La grande boucle
Il est seul à nous recevoir sur le plateau. Sur son vélo d’appartement, Léo Gardy nous accueille avant de nous embarquer pour un voyage d’une heure et quart. Pendant qu’il déclamera son texte, l’incarnera même, l’effort physique sera constant. Car Léo Gardy pédale, sur du plat, en montée et en côte, en fonction de l’inclinaison de son vélo. Sur un écran situé sur le côté de la scène, le public prend conscience de l’exploit physique du jeune acteur (31 ans) : la vitesse et les battements du cœur sont constamment affichés, de même que la vitesse parcourue (27,4 km en fin de spectacle). Forcenés est un spectacle physique autant que littéraire.
Dopage et pression
Le texte de Philippe Bordas, un peu « surécrit » parfois, avouons-le, revient sur les grands exploits du cyclisme. Sur les capacités du corps humain à ne faire qu’un avec son vélo. Les noms défilent, pouvant facilement perdre les néophytes qui reconnaîtront ça et là quelques figures ultra connues. Car le spectacle n’a pas de visée pédagogique : il est avant tout une déclaration d’amour à ce sport, quitte à laisser sur le bord de la route certains spectateurs.
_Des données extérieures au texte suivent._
Lemma follows_step now c w : follows w (step now c w).
Proof.
  pose proof (touches_step now c w) as H.
  destruct (command_target c w) as [code|].
  - by eapply touches_follows.
  - intros code s Hs. rewrite H in Hs. by exists s.
Qed.

Lemma follows_run cmds w : follows w (run cmds w).
Proof.
  revert w. induction cmds as [|[now c] cmds IH]; intros w; simpl.
  - apply follows_refl.
  - eapply follows_trans; [apply follows_step | apply IH].
Qed.

Lemma grows_refl s : grows s s.
Proof.
  do 7 (split; [done |]). intros oid p Hp. exists p.
  split; [done |]. do 3 (split; [done |]). split; [lia |]. split; [lia |]. lia.
Qed.

Lemma grows_trans s1 s2 s3 : grows s1 s2 → grows s2 s3 → grows s1 s3.
Proof.
  intros (Hc1 & Hq1 & Ha1 & Ht1 & Hb1 & Hm1 & Hl1 & Hp1)
         (Hc2 & Hq2 & Ha2 & Ht2 & Hb2 & Hm2 & Hl2 & Hp2).
  split; [congruence |]. split; [congruence |]. split; [congruence |].
  split; [congruence |]. split; [congruence |]. split; [congruence |].
  split; [congruence |].
  intros oid p Hp.
  destruct (Hp1 oid p Hp) as (p2 & Hget2 & Ho2 & Hn2 & Hj2 & Htot2 & Hcor2 & Hsc2).
  destruct (Hp2 oid p2 Hget2) as (p3 & Hget3 & Ho3 & Hn3 & Hj3 & Htot3 & Hcor3 & Hsc3).
  exists p3. split; [done |]. split; [congruence |]. split; [congruence |].
  split; [congruence |]. split; [lia |]. split; [lia |].
  intros Hbase. rewrite Hb1 in Hsc3. specialize (Hsc2 Hbase). specialize (Hsc3 Hbase).
  lia.
Qed.

(** Writing the entry of [k] keeps what [grows] asks of the participants
    when the entry written continues the one it replaces. *)
Lemma grows_set s k v :
  (∀ p, jsmap_get k (participants s) = Some p →
        oderId v = oderId p ∧ userName v = userName p ∧ joinedAt v = joinedAt p
        ∧ totalAnswered p <= totalAnswered v
        ∧ correctAnswers p <= correctAnswers v
        ∧ (0 <= basePointsPerQuestion s → score p <= score v)) →
  grows s (set_participants s (jsmap_set k v (participants s))).
Proof.
  intros Hv. do 7 (split; [done |]). simpl. intros oid p Hp.
  destruct (decide (oid = k)) as [->|Hne].
  - exists v. split; [apply jsmap_get_set_eq |]. by apply Hv.
  - exists p. rewrite jsmap_get_set_ne by done.
    split; [done |]. do 3 (split; [done |]). split; [lia |]. split; [lia |]. lia.
Qed.

Lemma SessionStep_grows s s' : SessionStep s s' → grows s s'.
Proof.
  destruct 1 as [now oid p c sock Hp | now pd Hnew | oid p sel q rt Hp Hflag Hq
                 | now Hmore | t | ].
  - apply grows_set. intros p0. rewrite Hp. intros [= <-]. simpl.
    do 3 (split; [done |]). split; [lia |]. split; [lia |]. lia.
  - apply grows_set. intros p0. by rewrite Hnew.
  - apply grows_set. intros p0. rewrite Hp. intros [= <-]. simpl.
    do 3 (split; [done |]). split; [lia |].
    split; [destruct (includes _ _); lia |].
    intros Hbase. pose proof (speedBonusFor_nonneg rt (timePerQuestion s * 1000)
                                (speedBonusMax s)).
    destruct (includes _ _); lia.
  - unfold advanced. simpl.
    assert (Hparts : ∀ oid p, jsmap_get oid (participants s) = Some p →
              ∃ p', jsmap_get oid (jsmap_forEach clearAnswer (participants s))
                    = Some p'
                    ∧ oderId p' = oderId p ∧ userName p' = userName p
                    ∧ joinedAt p' = joinedAt p
                    ∧ totalAnswered p <= totalAnswered p'
                    ∧ correctAnswers p <= correctAnswers p'
                    ∧ (0 <= basePointsPerQuestion s → score p <= score p')).
    { intros oid p Hp. exists (clearAnswer p).
      rewrite jsmap_get_forEach, Hp. simpl.
      split; [done |]. do 3 (split; [done |]). split; [lia |]. split; [lia |]. lia. }
    destruct (_ =? 0); by do 7 (split; [done |]).
  - exact (grows_refl s).
  - exact (grows_refl s).
Qed.

Lemma rtc_SessionStep_grows s s' : rtc SessionStep s s' → grows s s'.
Proof.
  induction 1 as [s|s1 s2 s3 H12 _ IH]; [apply grows_refl |].
  eapply grows_trans; [by apply SessionStep_grows | exact IH].
Qed.

(** X5.  Along every sequence of join, answer, advance, skip, end and leave
    commands and timer events, while a session exists its configuration
    (questions, host socket, time limit, base points, bonus, late-join flag)
    stays as it was, no participant is removed from it, and totalAnswered
    and correctAnswers of a participant never decrease, nor does the score
    when the base points are not negative. *)
Theorem run_grows cmds w code s s' :
  activeSessions w !! code = Some s →
  activeSessions (run cmds w) !! code = Some s' →
  grows s s'.
Proof.
  intros Hs Hs'.
  destruct (follows_run cmds w code s' Hs') as (s0 & Hs0 & Hrtc).
  rewrite Hs in Hs0. injection Hs0 as <-. by apply rtc_SessionStep_grows.
Qed.

Lemma run_grows_witness :
  ∃ p', getParticipant "LATE42" "u1" (run demoRejoin w_late_answered) = Some p'
        ∧ oderId p' = "u1" ∧ 147 <= score p'.
Proof.
  edestruct (run_grows demoRejoin w_late_answered "LATE42")
    as (_ & _ & _ & _ & _ & _ & _ & Hparts).
  - vm_compute. reflexivity.
  - vm_compute. reflexivity.
  - edestruct (Hparts "u1") as (p' & Hp' & Hoid & _ & _ & _ & _ & Hscore).
    + vm_compute. reflexivity.
    + exists p'. split; [|split].
      * unfold getParticipant.
        destruct (activeSessions (run demoRejoin w_late_answered) !! "LATE42")
          as [s'|] eqn:Hs'; [|by vm_compute in Hs'].
        vm_compute in Hs'. injection Hs' as <-. exact Hp'.
      * exact Hoid.
      * apply Hscore. by vm_compute.
Defined.

(* ===================================================================== *)
(** ** The shape of the sessions a process can reach *)
(* ===================================================================== *)

Section JsMapKeys.
Context {V : Type}.
Implicit Types (m : list (string * V)) (k : string) (v : V).

Lemma jsmap_get_None k m : jsmap_get k m = None ↔ k ∉ jsmap_keys m.
Proof.
  unfold jsmap_keys. induction m as [|[k' v'] m IH]; simpl.
  - split; [intros _; apply not_elem_of_nil | done].
  - rewrite not_elem_of_cons. destruct (decide (k = k')) as [->|Hne].
    + split; [done | by intros [? _]].
    + rewrite IH. tauto.
Qed.

Lemma jsmap_set_absent k v m :
  jsmap_get k m = None → jsmap_set k v m = (m ++ [(k, v)])%list.
Proof.
  induction m as [|[k' v'] m IH]; simpl; [done |].
  destruct (decide (k = k')); [done |]. intros H. by rewrite IH.
Qed.
(** * Image-Compressor: the per-image compression pipeline and the
      state transitions of the [App] component.

    Two variants of the component are verified side by side:
    - [Part000]: the variant with dimension tiers, the small-file flag, the
      fallback to the original file and the size statistics;
    - [AppJs]: [src/App.js], the plain variant.

    Conventions of the embedding.
    - A [File] is its name, its MIME type and its bytes; [file.size] is the
      length of the bytes.
    - JavaScript numbers that hold byte counts, pixel counts and the strength
      are integers ([Z]); the derived quantities (megabytes, ratios) are
      carried as exact rationals ([Q]), so the rounding of IEEE doubles inside
      a division or a product is not part of the model.  [toFixed] follows
      the steps of [Number.prototype.toFixed] on that exact value.
    - [URL.createObjectURL] / [URL.revokeObjectURL] act on an explicit store
      of object URLs, threaded through the code by a small state monad.
    - The image decoder ([new Image()] and its [onload]) and the re-encoder
      ([imageCompression], package browser-image-compression) are not code of
      the repository: they are the Section variables [loadImage] and
      [imageCompression].
    - A callback of [selectedFiles.map] is run as one piece, at the moment it
      ends; the order in which the callbacks of a batch end is a list of
      indices, the schedule.  The values of the object URLs depend on that
      order, nothing else does.
    - The setters called by one handler take effect together.
    - [console] records the calls of [console.error]; the [console.log] of
      the fallback is not recorded. *)

From Stdlib Require Import ZArith QArith Qround Qminmax Qabs Lia Lqa Ascii String.
From stdpp Require Import base list gmap strings pretty.

Local Open Scope Z_scope.

(** ** Files and object URLs *)

Record File := mkFile {
  file_name : string;
  file_type : string;
  file_data : list Byte.byte
}.

(** [file.size] *)
Definition file_size (f : File) : Z := Z.of_nat (length (file_data f)).

(** An object URL is an opaque token ([blob:...]); the store remembers which
    blob each live URL refers to and which token is handed out next. *)
Definition Url := N.

Record UrlStore := mkUrlStore {
  nextUrl : N;
  blobs : gmap N File
}.

Definition emptyStore : UrlStore := mkUrlStore 0%N ∅.

(** The state monad over the URL store. *)
Definition M (A : Type) : Type := UrlStore -> A * UrlStore.

Definition ret {A} (a : A) : M A := fun st => (a, st).

Definition bind {A B} (c : M A) (k : A -> M B) : M B :=
  fun st => let (a, st') := c st in k a st'.

Notation "x <~ c ;; k" := (bind c (fun x => k))
  (at level 100, c at next level, right associativity).

Definition createObjectURL (f : File) : M Url :=
  fun st => (nextUrl st,
             mkUrlStore (N.succ (nextUrl st)) (<[nextUrl st := f]> (blobs st))).

Definition revokeObjectURL (u : Url) : M unit :=
  fun st => (tt, mkUrlStore (nextUrl st) (delete u (blobs st))).

(** [files.map(file => URL.createObjectURL(file))] *)
Fixpoint mapCreateObjectURL (files : list File) : M (list Url) :=
  match files with
  | [] => ret []
  | f :: rest =>
      u <~ createObjectURL f ;;
      us <~ mapCreateObjectURL rest ;;
      ret (u :: us)
  end.

(** ** Numbers: [toFixed] *)

Definition pow10 (d : nat) : Z := 10 ^ Z.of_nat d.

(** The integer [n] for which [n / 10^d - x] is closest to zero, the larger
    one on a tie. *)
Definition roundHalfUp (x : Q) (d : nat) : Z :=
  Qfloor (x * inject_Z (pow10 d) + (1 # 2)).

Fixpoint zeros (k : nat) : string :=
  match k with
  | O => ""
  | S k' => String "0"%char (zeros k')
  end.

(** The digits of [n], with the decimal point [d] places from the right. *)
Definition fixedDigits (n : Z) (d : nat) : string :=
  let m := pretty (Z.to_N n) in
  match d with
  | O => m
  | _ =>
      let k := String.length m in
      let m' := if (k <=? d)%nat then zeros (d + 1 - k) +:+ m else m in
      let k' := String.length m' in
      substring 0 (k' - d) m' +:+ "." +:+ substring (k' - d) d m'
  end.

(** [x.toFixed(d)] for a finite [x]: the sign is split off, then the value
    is rounded and its digits are laid out. *)
Definition toFixed (x : Q) (d : nat) : string :=
  if Qlt_le_dec x 0
  then "-" +:+ fixedDigits (roundHalfUp (- x) d) d
  else fixedDigits (roundHalfUp x d) d.

(** ** What the encoder is given and what a callback returns *)

(** The options object passed to [imageCompression]; a key that a variant
    does not set is [None]. *)
Record Options := mkOptions {
  maxSizeMB : Q;
  maxWidthOrHeight : Z;
  useWebWorker : bool;
  initialQuality : option Q;
  alwaysKeepResolution : option bool;
  preserveExif : option bool;
  skipCompression : option bool;
  quality : option Q
}.

Record Stats := mkStats {
  originalSize : string;
  compressedSize : string;
  compressionRatio : string
}.

Record Result := mkResult {
  url : Url;
  file : File;
  originalName : string;
  stats : option Stats
}.

Definition Error := string.

(** How the promise of one [async (file) => ...] callback ends; [Pending]
    is a promise that never settles. *)
Inductive Outcome :=
| Fulfilled (r : Result)
| Rejected (e : Error)
| Pending.

(** A byte count in megabytes: [bytes / (1024 * 1024)]. *)
Definition megabytes (bytes : Z) : Q := inject_Z bytes / 1048576.
(** * RASA: router, knowledge bank tools and agent graph

    A shallow embedding of [main.py] and [custom_tools.py].

    - Python [str] values are modelled as [string]; a character is a code
      point below 256, with [str.lower], [str.strip], [str.split] and the
      [in] operator written out for that range.
    - Python [int] is [Z]; a [dict] is a [gmap]; a [list] is a [list].
    - Exceptions are values of [exn] carried by [result]; the tools, which
      mutate the global [RESEARCH_BANK] and write to a logger, live in a
      small state-and-error monad.
    - The language model, the search tool and the prebuilt tool node are
      collaborators of the program: they are parameters of the section that
      models the graph. *)

From stdpp Require Import gmap strings list fin_maps pretty.
From Stdlib Require Import Ascii ZArith Lia.

Local Open Scope Z_scope.

(** ** Exceptions and results *)

Inductive exn : Type :=
  | IndexError
  | KeyError
  | AttributeError
  | NameError (name : string)
  | ValueError (msg : string).

Inductive result (A : Type) : Type :=
  | Ok (a : A)
  | Raise (e : exn).

Arguments Ok {A} a.
Arguments Raise {A} e.

(** ** Python strings *)

Module PyStr.

Definition LF : string := String "010"%char "".

(** [str.lower] on one code point below 256: A-Z and the upper-case
    letters of Latin-1 (U+00C0-U+00D6, U+00D8-U+00DE) move up by 32. *)
Definition lower_char (c : ascii) : ascii :=
  let n := N_of_ascii c in
  if ((65 <=? n) && (n <=? 90) || (192 <=? n) && (n <=? 214)
      || (216 <=? n) && (n <=? 222))%N
  then ascii_of_N (n + 32) else c.

Fixpoint lower (s : string) : string :=
  match s with
  | EmptyString => EmptyString
  | String c s' => String (lower_char c) (lower s')
  end.

(** [str.isspace] on one code point below 256. *)
Definition isspace (c : ascii) : bool :=
  let n := N_of_ascii c in
  ((9 <=? n) && (n <=? 13) || (28 <=? n) && (n <=? 32)
   || (n =? 133) || (n =? 160))%N.

Fixpoint lstrip (s : string) : string :=
  match s with
  | EmptyString => EmptyString
  | String c s' => if isspace c then lstrip s' else s
  end.

Fixpoint rstrip (s : string) : string :=
  match s with
  | EmptyString => EmptyString
  | String c s' =>
      match rstrip s' with
      | EmptyString => if isspace c then EmptyString else String c EmptyString
      | r => String c r
      end
  end.

(** [s.strip()] *)
Definition strip (s : string) : string := rstrip (lstrip s).

Fixpoint drop (n : nat) (s : string) : string :=
  match n, s with
  | O, _ => s
  | S _, EmptyString => EmptyString
  | S n', String _ s' => drop n' s'
  end.

(** [sub in s] *)
Fixpoint contains (sub s : string) : bool :=
  if String.prefix sub s then true
  else match s with
       | EmptyString => false
       | String _ s' => contains sub s'
       end.

(** [s.find(sep)], returned as the text before the first occurrence and
    the text after it. *)
Fixpoint find (sep s : string) : option (string * string) :=
  if String.prefix sep s then Some (EmptyString, drop (String.length sep) s)
  else match s with
       | EmptyString => None
       | String c s' =>
           match find sep s' with
           | Some (a, b) => Some (String c a, b)
           | None => None
           end
       end.

(** The loop of [s.split(sep)] for a non-empty [sep]: cut at the first
    occurrence, go on after it.  [n] bounds the number of cuts. *)
Fixpoint split_loop (n : nat) (sep s : string) : list string :=
  match n with
  | O => [s]
  | S n' =>
      match find sep s with
      | None => [s]
      | Some (a, b) => a :: split_loop n' sep b
      end
  end.

Definition split (sep s : string) : list string :=
  split_loop (String.length s) sep s.

(** [sep.join(l)] *)
Definition join (sep : string) (l : list string) : string :=
  String.concat sep l.

(** [l[-1]] *)
Definition last_item {A} (l : list A) : result A :=
  match last l with
  | Some x => Ok x
  | None => Raise IndexError
  end.

(** *** Notions used to state the properties *)

(** The keyword occurs in the message when case is ignored: some piece of
    the message has the same lower-case form as the keyword. *)
Definition occurs_ignoring_case (kw msg : string) : Prop :=
  exists a m b, msg = a +:+ m +:+ b /\ lower m = lower kw.

(** What [s.strip()] leaves: no white space at either end. *)
Fixpoint all_space (s : string) : bool :=
  match s with
  | EmptyString => true
  | String c s' => isspace c && all_space s'
  end.

Definition first_char (s : string) : option ascii :=
  match s with
  | EmptyString => None
  | String c _ => Some c
  end.

Fixpoint last_char (s : string) : option ascii :=
  match s with
  | EmptyString => None
  | String c s' =>
      match s' with
      | EmptyString => Some c
      | String _ _ => last_char s'
      end
  end.

Definition trimmed (s : string) : Prop :=
  (forall c, first_char s = Some c -> isspace c = false)
  /\ (forall c, last_char s = Some c -> isspace c = false).

(** White space and letter case written out character by character, for
    stating what the router does without the functions it calls. *)
Definition white_space : list ascii :=
  [ "009"%char; "010"%char; "011"%char; "012"%char; "013"%char;
    "028"%char; "029"%char; "030"%char; "031"%char; " "%char;
    "133"%char; "160"%char ].

Fixpoint blank (s : string) : bool :=
  match s with
  | EmptyString => true
  | String c s' => bool_decide (c ∈ white_space) && blank s'
  end.

(** Neither the first nor the last character is white space. *)
Definition bare (s : string) : Prop :=
  (forall c, first_char s = Some c -> c ∉ white_space)
  /\ (forall c, last_char s = Some c -> c ∉ white_space).

Definition small_letters : list ascii :=
  String.list_ascii_of_string "abcdefghijklmnopqrstuvwxyz".

Definition capital_letters : list ascii :=
  String.list_ascii_of_string "ABCDEFGHIJKLMNOPQRSTUVWXYZ".

(** [c] is the character [k] of a keyword, or its capital. *)
Definition same_letter (k c : ascii) : bool :=
  bool_decide (c = k)
  || bool_decide ((k, c) ∈ zip small_letters capital_letters).

(** [m] is the keyword [kw] up to the case of its letters. *)
Fixpoint same_text (kw m : string) : bool :=
  match kw, m with
  | EmptyString, EmptyString => true
  | String k kw', String c m' => same_letter k c && same_text kw' m'
  | _, _ => false
  end.

(** The keyword occurs in the text, in whatever case. *)
Definition occurs_any_case (kw text : string) : Prop :=
  exists a m b, text = a +:+ m +:+ b /\ same_text kw m = true.
Lemma names_of_length params names :
  names_of params = Ok names -> List.length names = List.length params.
Proof.
  revert names. induction params as [|p r IH]; intros names H; simpl in H.
  - injection H as <-. reflexivity.
  - bind_inv H as n Hn. bind_inv H as rest Hrest. injection H as <-.
    simpl. rewrite (IH rest Hrest). reflexivity.
Qed.

Lemma names_of_error params e : names_of params = Raise e -> e = KeyError.
Proof.
  induction params as [|p r IH]; simpl; [discriminate|].
  unfold SearchSpace.name_of at 1. destruct (SearchSpace.name p); simpl.
  - destruct (names_of r); simpl; [discriminate|].
    intros [= <-]. apply IH. reflexivity.
  - intros [= <-]. reflexivity.
Qed.

Lemma functions_of_error params e : functions_of params = Raise e -> e = KeyError.
Proof.
  induction params as [|p r IH]; simpl; [discriminate|].
  unfold SearchSpace.name_of at 1. destruct (SearchSpace.name p) as [n|]; simpl.
  - destruct (DemandShare.dict_get String.eqb n OBJECTIVES) eqn:Ef; simpl.
    + destruct (ObjectiveFactory.functions_of OBJECTIVES r); simpl; [discriminate|].
      intros [= <-]. apply IH. reflexivity.
    + intros [= <-]. apply (DictFacts.dict_get_Raise _ String.eqb_eq _ _ _ Ef).
  - intros [= <-]. reflexivity.
Qed.

Lemma names_of_named params :
  Forall (fun p => exists n, SearchSpace.name p = Some n) params <->
  is_ok (names_of params) = true.
Proof.
  induction params as [|p r IH]; simpl.
  - split; [reflexivity | constructor].
  - unfold SearchSpace.name_of at 1. split.
    + intros H. inversion H as [|? ? [n Hn] Hr]; subst.
      rewrite Hn. simpl. apply IH in Hr.
      destruct (names_of r); [reflexivity | discriminate].
    + destruct (SearchSpace.name p) as [n|] eqn:En; simpl; [|discriminate].
      destruct (names_of r); simpl; [|discriminate].
      intros _. constructor; [eauto | apply IH; reflexivity].
Qed.

Lemma functions_of_registered params :
  Forall (fun p => exists n, SearchSpace.name p = Some n
                             /\ In n (map fst OBJECTIVES)) params <->
  is_ok (functions_of params) = true.
Proof.
  induction params as [|p r IH]; simpl.
  - split; [reflexivity | constructor].
  - unfold SearchSpace.name_of at 1. split.
    + intros H. inversion H as [|? ? (n & Hn & Hin) Hr]; subst.
      rewrite Hn. simpl.
      destruct (DemandShare.dict_get String.eqb n OBJECTIVES) eqn:Ef; simpl.
      * apply IH in Hr.
        destruct (ObjectiveFactory.functions_of OBJECTIVES r);
          [reflexivity | discriminate].
      * exfalso.
        apply (proj2 (DictFacts.dict_get_Raise _ String.eqb_eq _ _ _ Ef)), Hin.
    + destruct (SearchSpace.name p) as [n|] eqn:En; simpl; [|discriminate].
      destruct (DemandShare.dict_get String.eqb n OBJECTIVES) eqn:Ef; simpl;
        [|discriminate].
      destruct (ObjectiveFactory.functions_of OBJECTIVES r); simpl; [|discriminate].
      intros _. constructor.
      * exists n. split; [exact En|].
        apply DictFacts.dict_get_In in Ef; [|exact String.eqb_eq].
        apply in_map_iff. eexists. split; [|exact Ef]. reflexivity.
      * apply IH. reflexivity.
Qed.

(** X25. When every setting has a name, objectives.factory logs one
    critical record (the same objective is named twice) exactly when two
    settings carry the same name, and logs nothing when the names are
    distinct; this holds whether or not the construction then fails on an
    unregistered name. *)
Theorem factory_named_twice settings log names :
  names_of (params_of settings) = Ok names ->
  (NoDup names -> snd (factory settings log) = log)
  /\ (~ NoDup names ->
      snd (factory settings log)
      = (log ++ [("muse.objectives", Objectives.CRITICAL, named_twice)])%list).
Proof.
  intros Hnames. pose proof (names_of_length _ _ Hnames) as Hlen.
  unfold ObjectiveFactory.factory. rewrite Hnames, <- Hlen.
  split; intros H.
  - apply distinct_full in H. rewrite H, Nat.eqb_refl. simpl.
    destruct (ObjectiveFactory.functions_of OBJECTIVES (params_of settings));
      reflexivity.
  - destruct (Nat.eqb (distinct names) (List.length names)) eqn:E.
    + apply Nat.eqb_eq, distinct_full in E. contradiction.
    + simpl.
      destruct (ObjectiveFactory.functions_of OBJECTIVES (params_of settings));
        reflexivity.
Qed.
(** * sth-deploy-tool: registry distribution client and GitOps manifest updater

    A shallow embedding of [src/utils/registry.js] (class [RegistryClient])
    and of the deployment handler of the Electron main process
    ([run-deploy], [findYamlFile], [getAllFiles], [updateYaml]), with the
    properties of the design document stated and settled against it. *)

From Stdlib Require Import List String Ascii NArith ZArith Lia Bool.
From stdpp Require Import base option list strings gmap pretty.
Import ListNotations.

Set Warnings "-register-all".

Open Scope string_scope.
Open Scope list_scope.

(* ===================================================================== *)
(** * Tag Patcher: the text substitution of [updateYaml] *)
(* ===================================================================== *)

(** The text read with [fs.readFileSync(filePath, 'utf8')] is a JavaScript
    string: a sequence of UTF-16 code units.  The regular expression of
    [updateYaml] distinguishes white space ([\s]) and line terminators
    (which [.] does not match), so the code units are kept as numbers. *)

Module TagPatcher.

Definition of_string (s : string) : list N :=
  map N_of_ascii (list_ascii_of_string s).

Definition c_colon : N := 58.
Definition c_dollar : N := 36.
Definition c_amp : N := 38.
Definition c_quote : N := 39.
Definition c_backtick : N := 96.

(** ECMAScript LineTerminator: LF, CR, LS, PS.  [.] matches every code unit
    but these. *)
Definition is_line_terminator (c : N) : bool :=
  (c =? 10)%N || (c =? 13)%N || (c =? 8232)%N || (c =? 8233)%N.

(** ECMAScript [\s]: WhiteSpace and LineTerminator. *)
Definition is_white_space (c : N) : bool :=
  (c =? 9)%N || (c =? 11)%N || (c =? 12)%N || (c =? 32)%N || (c =? 160)%N
  || (c =? 5760)%N || ((8192 <=? c)%N && (c <=? 8202)%N)
  || (c =? 8239)%N || (c =? 8287)%N || (c =? 12288)%N || (c =? 65279)%N
  || is_line_terminator c.

Definition is_dot (c : N) : bool := negb (is_line_terminator c).

Definition is_digit (c : N) : bool := (48 <=? c)%N && (c <=? 57)%N.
La douleur de l’effort physique, le dépassement de soi, le vertige de la vitesse, mais aussi le dopage et la pression constante de toujours faire mieux. Porté par une belle musique d’Alexandre Meyer et des vidéos d’Othello Vilgard (très jolie descente du Mont Ventoux à la levée du jour), Forcenés réunit les grandes figures du cyclisme (Anquetil, Coppi, Hinault…) pour mieux décortiquer le mythe.